[INFORMATION SHOWN — start]

(** A repeated texture of 65536 columns: [(max + 1) << 16] is zero. *)
Example wide_texture_divides_by_zero : checkBoundsRepeat 65536 (65536 * 65536) (- 1) 65535 = Undefined DivideByZero.
Proof. vm_compute. reflexivity. Qed.
(** ** The memory of textures *)

(** A block the renderer owns, by its number, or the elements of a Java array. *)
Inductive pointer := Owned (block : nat) | Borrowed.
Record texture_memory := mkTextureMemory { tm_mode : Z; tm_data : option pointer; tm_free : bool; tm_freed : list nat; tm_next : nat }.
#[export] Instance eta_texture_memory : Eta texture_memory :=
  eta_ap (eta_ap (eta_ap (eta_ap (eta_ap (eta_pure mkTextureMemory) tm_mode) tm_data) tm_free) tm_freed) tm_next.

(** [if (rdr->_texture_free == JNI_TRUE) my_free(rdr->_texture_intData)]: [None]
    when it is no block or freed already. *)
Definition free_texture (st : texture_memory) : option texture_memory :=
  if tm_free st then
    match tm_data st with
    | None => Some st
    | Some Borrowed => None
    | Some (Owned b) => if bool_decide (b ∈ tm_freed st) then None else Some (st <| tm_freed := b :: tm_freed st |>)
    end
  else Some st.
Definition memory_setPaintMode (mode : Z) (st : texture_memory) : option texture_memory :=
  if tm_mode st =? mode then Some st
  else match free_texture st with Some st => Some (st <| tm_data := None |> <| tm_mode := mode |>) | None => None end.
Definition memory_setTexture (renderMode : Z) (data : pointer) (freeData : bool) (st : texture_memory) : option texture_memory :=
  match memory_setPaintMode (if renderMode =? IMAGE_MODE_NORMAL then PAINT_TEXTURE8888 else PAINT_TEXTURE8888_MULTIPLY) st with
  | None => None
  | Some st => match free_texture st with None => None | Some st => Some (st <| tm_free := freeData |> <| tm_data := Some data |>) end
  end.
(** The calls that change the texture's memory. *)
Inductive texture_call := SetMode (mode : Z) | SetTextureImpl | DrawImageImpl (renderMode : Z).
Definition texture_step (c : texture_call) (st : texture_memory) : option texture_memory :=
  match c with
  | SetMode mode => memory_setPaintMode mode st
  | SetTextureImpl => memory_setTexture IMAGE_MODE_NORMAL (Owned (tm_next st)) true (st <| tm_next := S (tm_next st) |>)
  | DrawImageImpl renderMode =>
      match memory_setTexture renderMode Borrowed false st with Some st => Some (st <| tm_data := None |>) | None => None end
  end.
Fixpoint texture_run (cs : list texture_call) (st : texture_memory) : option texture_memory :=
  match cs with [] => Some st | c :: cs => match texture_step c st with Some st => texture_run cs st | None => None end end.
(** [createCommon] and [renderer_dispose] *)
Definition texture_created : texture_memory := mkTextureMemory PAINT_FLAT_COLOR None false [] 0.
Definition texture_disposed (st : texture_memory) : option texture_memory := free_texture st.
(** From the native locator on; [c] are the callbacks, [locator] is what it is
    made of. *)
Definition load_streams (locator : CLocator) (c : callbacks) (jLocator jConnectionHolder jlMediaHandle : ref) (k : kept) (h : store) (w : world) : prog loaded :=
  let* hasAudioStream := Property c (stream k) HLS_PROP_HAS_AUDIO_EXT_STREAM 0 in
  if hasAudioStream =? 0 then create_media locator jlMediaHandle k h w
  else
    let h := if memory (Callbacks true) then made (Callbacks true) h else h in
    let* '(jAudioStreamConnectionHolder, mid) := GetAudioStreamConnectionHolder (mid_GetAudioStreamConnectionHolder k) jLocator jConnectionHolder in
    let k := k <| mid_GetAudioStreamConnectionHolder := mid |> in
    if negb (memory (Callbacks true)) || negb (nonnull jAudioStreamConnectionHolder) then
      leave ERROR_MEMORY_ALLOCATION k (freed LocatorObject (freed (Callbacks false) h)) w
    else
      let* '(ok, _, s) := stream_init jAudioStreamConnectionHolder new_callbacks (stream k) in
      let k := k <| stream := s |> in
      if negb ok then leave ERROR_MEDIA_CREATION k (freed LocatorObject (freed (Callbacks true) (freed (Callbacks false) h))) w
      else create_media (mkLocator (loc_stream locator) (loc_contentType locator) (loc_location locator) (loc_sizeHint locator) (loc_callbacks locator) true) jlMediaHandle k h w.

(** From the two strings on. *)
Definition connect (content location : string) (jLocator jContentType jLocation : ref) (jSizeHint : Z) (jlMediaHandle : ref) (k : kept) (h : store) (w : world) : prog loaded :=
  let h := if memory (Callbacks false) then made (Callbacks false) h else h in
  let* '(jConnectionHolder, mid) := CreateConnectionHolder (mid_CreateConnectionHolder k) jLocator in
  let k := k <| mid_CreateConnectionHolder := mid |> in
  if negb (memory (Callbacks false)) || negb (nonnull jConnectionHolder) then leave ERROR_MEMORY_ALLOCATION k h w
  else
    let* '(ok, c, s) := stream_init jConnectionHolder new_callbacks (stream k) in
    let k := k <| stream := s |> in
    jni (ReleaseStringUTFChars jContentType) ;;
    jni (ReleaseStringUTFChars jLocation) ;;
    let h := freed LocationChars (freed ContentChars h) in
    if negb ok then leave ERROR_MEDIA_CREATION k (freed (Callbacks false) h) w
    else if negb (memory LocatorObject) then leave ERROR_MEMORY_ALLOCATION k (freed (Callbacks false) h) w
    else load_streams (mkLocator true content location jSizeHint true false) c jLocator jConnectionHolder jlMediaHandle k (made LocatorObject h) w.

Definition InitMedia (jLocator jContentType : ref) (jSizeHint : Z) (jlMediaHandle : ref) (k : kept) (w : world) : prog loaded :=
  let* pjContent := jni (GetStringUTFChars jContentType) in
  let h := if nonnull pjContent then made ContentChars (Some []) else Some [] in
  let* '(jLocation, mid) := LocatorGetStringLocation (mid_GetStringLocation k) jLocator in
  let k := k <| mid_GetStringLocation := mid |> in
  let '(uErrCode, instance) := GetInstance (manager k) (create_manager manager_memory manager_init) in
  let k := k <| manager := instance |> in
  if decide (uErrCode <> ERROR_NONE) then leave uErrCode k h w
  else
    match pjContent with
    | None => leave ERROR_MEMORY_ALLOCATION k h w
    | Some content =>
        if negb (nonnull jLocation) then leave ERROR_MEMORY_ALLOCATION k h w
        else
          let* pjLocation := jni (GetStringUTFChars jLocation) in
          match pjLocation with
          | None => jni (ReleaseStringUTFChars jContentType) ;; leave ERROR_MEMORY_ALLOCATION k (freed ContentChars h) w
          | Some location =>
              let h := made LocationChars h in
              if negb instance then
                jni (ReleaseStringUTFChars jContentType) ;; jni (ReleaseStringUTFChars jLocation) ;;
                leave ERROR_MANAGER_NULL k (freed LocationChars (freed ContentChars h)) w
              else connect content location jLocator jContentType jLocation jSizeHint jlMediaHandle k h w
          end
    end.
End Media.

(** ** What is left *)

(** The callbacks stay until the source element closes the connection. *)
Definition streams (audio : bool) : list native := if audio then [Callbacks true; Callbacks false] else [Callbacks false].

(** The returns of [InitMedia] and what each leaves allocated.  Beyond what the
    player uses, the strings stay when there is no manager, no address or no
    connection; callbacks when there is no connection, no audio connection or
    no player; and the options when the pipeline cannot be built. *)
Inductive leaves : ErrCode -> list native -> Prop :=
| no_manager e : e <> ERROR_NONE -> leaves e [ContentChars]
| no_address : leaves ERROR_MEMORY_ALLOCATION [ContentChars]
| no_connection : leaves ERROR_MEMORY_ALLOCATION [Callbacks false; LocationChars; ContentChars]
| no_callbacks : leaves ERROR_MEMORY_ALLOCATION [LocationChars; ContentChars]
| no_init : leaves ERROR_MEDIA_CREATION []
| no_locator : leaves ERROR_MEMORY_ALLOCATION []
| no_audio_connection : leaves ERROR_MEMORY_ALLOCATION [Callbacks true]
| no_audio_callbacks : leaves ERROR_MEMORY_ALLOCATION []
| no_player e audio : e <> ERROR_NONE -> leaves e (streams audio)
| no_pipeline e audio : e <> ERROR_NONE -> leaves e (OptionsObject :: streams audio)
| media_made audio : leaves ERROR_NONE (MediaObject :: PipelineObject :: OptionsObject :: streams audio).

(** The identifiers that are kept are the right ones. *)
Definition cached (name sig : string) (mid : jmethodID) : Prop := mid = None \/ mid = Some (name, sig).
Definition kept_ok (k : kept) : Prop :=
  cached "getStringLocation" string_sig (mid_GetStringLocation k) /\
  cached "createConnectionHolder" holder_sig (mid_CreateConnectionHolder k) /\
  cached "getAudioStreamConnectionHolder" audio_sig (mid_GetAudioStreamConnectionHolder k) /\
  ids_ok (stream k).

(** The thread of the native method goes on; its local references are given
    back when the method returns. *)
Record goes_on (j j' : jvm) : Prop := mkGoes {
  go_attached : attached j' = attached j; go_pending : pending j' = false; go_locals : locals j ⊆ locals j' }.

Section Machines.
Context `{MACHINE : Machine}.

Lemma goes_refl j : pending j = false -> goes_on j j.
Proof. intros P. split; auto. Qed.
Lemma goes_trans j j1 j2 : goes_on j j1 -> goes_on j1 j2 -> goes_on j j2.
Proof. intros [A P L] [A' P' L']. split; [congruence|exact P'|etransitivity; eassumption]. Qed.
Lemma goes_grows j j' : grows j j' -> goes_on j j'.
Proof. intros []. split; auto. Qed.
Lemma goes_settles j j' : attached j = true -> settles j j' -> goes_on j j'.
Proof. intros A [A' P _ L]. rewrite A in L. split; tauto. Qed.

[INFORMATION SHOWN — finish]

● DIRECTIONS FOR THIS TASK
Each line from the first line of the entries up to and including the line containing "Inductive pointer := Owned" should be transcribed exactly, with all other lines left out.

● RESULT
(** A repeated texture of 65536 columns: [(max + 1) << 16] is zero. *)
Example wide_texture_divides_by_zero : checkBoundsRepeat 65536 (65536 * 65536) (- 1) 65535 = Undefined DivideByZero.
Proof. vm_compute. reflexivity. Qed.
(** ** The memory of textures *)

(** A block the renderer owns, by its number, or the elements of a Java array. *)
Inductive pointer := Owned (block : nat) | Borrowed.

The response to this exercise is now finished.